The reactions you get will likely be few with single hose regs. They look so much like modern regs that most divers will not notice the difference. Dive them in the proper style- no BC, no SPG (using the J valve) and you might get some comments, usually negative ones from newbie know it all instructors. To be honest those are the ones I like....nothing like hovering around their class effortlessly in perfect trim to get my point across.
 
Tengsr,

Let me explain Herman's comment above on the IP setting. The unbalanced diaphragm first stage allows the pressure to increase as the tank pressure decreases. What Herman is saying is that you should set the intermediate stage pressure at a tank pressure of about 300 psig.
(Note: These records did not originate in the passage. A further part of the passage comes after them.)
Lemma show_project_typed (Z : Preferences) (P : Project) (w : World) :
  show_project pf (prefs_json Z) (project_json P) w
  = (Ok tt, with_trace (w_trace w ++ [verdict_line Z P]) w).
Proof.
  unfold show_project, lift. rewrite bind_run, classify_precedence.
  change (getitem (project_json P) "name") with (Ok (JStr (p_name P))).
  change (getitem (project_json P) "desc") with (Ok (JStr (p_desc P))).
  by rewrite !bind_run.
Qed.

(** The loop of line 83 over typed projects followed by other entries. *)
Lemma for_each_typed (Z : Preferences) (Ps : list Project) (rest : list json) :
  forall w,
    for_each (show_project pf (prefs_json Z)) (map project_json Ps ++ rest) w
    = for_each (show_project pf (prefs_json Z)) rest
        (with_trace (w_trace w ++ map (verdict_line Z) Ps) w).
Proof.
  induction Ps as [|P Ps IH]; intros w.
  - cbn [map app]. rewrite app_nil_r. by destruct w.
  - cbn [map app for_each]. rewrite bind_run, show_project_typed, IH.
    cbn [w_trace with_trace]. by rewrite <- app_assoc.
Qed.

(** The run of [list_repos] up to the loop. *)
Lemma list_repos_loop (w w1 : World) (text : string) (config : json)
  (projects : list json) :
  fetch_repos pf w = (Ok (JArr projects), w1) ->
  w_fs w !! config_path pf = Some (File text) ->
  ujson_loads pf text = Ok config ->
  list_repos pf w
  = (for_each (show_project pf config) projects;; emit hint)
      (with_trace (w_trace w ++ fetched) w).
Proof.
  intros Hfetch Hfile Hparse. unfold list_repos.
  rewrite (bind_ok _ _ _ _ _ Hfetch). apply fetch_repos_ok in Hfetch as ->.
  set (w2 := with_trace _ w).
  rewrite (bind_ok _ _ w2 true w2).
  2:{ unfold path_exists. cbn [w2 w_fs with_trace].
      by rewrite node_at_config, Hfile, bool_decide_eq_true_2. }
  cbn [negb].
  rewrite (bind_ok _ _ w2 config w2).
  2:{ rewrite (load_json_file pf _ w2 text) by (by rewrite node_at_config).
      by rewrite Hparse. }
  by rewrite (bind_ok _ _ w2 projects w2).
Qed.

(** X8: With a preference file in place and a catalog of typed projects,
    [list_repos] prints one line per project, in the order of the catalog,
    with the verdict of the matcher and its colour, then the hint; nothing
    else in the world changes. *)
Theorem list_repos_prints (Z : Preferences) (Ps : list Project)
  (w w1 : World) (text : string) :
  fetch_repos pf w = (Ok (JArr (map project_json Ps)), w1) ->
  w_fs w !! config_path pf = Some (File text) ->
  ujson_loads pf text = Ok (prefs_json Z) ->
  list_repos pf w
  = (Ok tt,
     with_trace (w_trace w ++ fetched ++ map (verdict_line Z) Ps ++ [hint]) w).
Proof.
  intros Hfetch Hfile Hparse.
  rewrite (list_repos_loop w w1 text (prefs_json Z) _ Hfetch Hfile Hparse).
  rewrite bind_run. rewrite <- (app_nil_r (map project_json Ps)).
  rewrite for_each_typed.
  cbn [for_each mret M_ret]. unfold emit, with_trace.
  cbn [w_fs w_stdin w_cwd w_trace]. by rewrite <- !app_assoc.
Qed.

(** X9: An entry the matcher cannot handle stops the listing: the lines of the
    projects before it are out, the exception of the matcher ends the
    command, and neither the later projects nor the hint are printed. *)
Theorem list_repos_stops_at_bad_entry (Z : Preferences) (Ps : list Project)
  (bad : json) (rest : list json) (e : exn) (w w1 : World) (text : string) :
  fetch_repos pf w = (Ok (JArr (map project_json Ps ++ bad :: rest)), w1) ->
  w_fs w !! config_path pf = Some (File text) ->
  ujson_loads pf text = Ok (prefs_json Z) ->
  classify bad (prefs_json Z) = Raise e ->
  list_repos pf w
  = (Raise e, with_trace (w_trace w ++ fetched ++ map (verdict_line Z) Ps) w).
Proof.
  intros Hfetch Hfile Hparse Hbad.
  rewrite (list_repos_loop w w1 text (prefs_json Z) _ Hfetch Hfile Hparse).
  rewrite bind_run, for_each_typed. cbn [for_each].
  rewrite bind_run. unfold show_project at 1, lift. rewrite bind_run, Hbad.
  unfold with_trace. cbn [w_fs w_stdin w_cwd w_trace]. by rewrite <- !app_assoc.
Qed.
This is where the intermediate stage pressure will be highest. This is important for a downstream second stage, as if the diver doesn't make this adjustment at 300 psig tank pressure, then the second stage could leak as the interstage pressure increases with the decreasing tank pressure. This is not so important with a tilt valve, as it won't leak at the higher pressure setting but will breath harder. If you set it at 110 psig for the interstage pressure, then at a full tank it will be lower than that. (Fred Roberts, in Basic Scuba recommends an interstage pressure of 110 psig for the earlier model of the Snark II.) But because this is a tilt valve, a setting lower than 110 psig at a full tank (2250 psig) will have lower cracking effort to go against the lower pressure. I don't know how far that drop is at a full tank (it can be calculated if you know the parameters--I don't). But the one potential problem is that if it is too low, it may not be enough at depth to provide a good flow of air. This is why I recommended using it only in a swimming pool for a while until you are very comfortable with it. There are certain regulators I won't dive in open water (the USD Aquamatic, for instance). These are some of the reasons.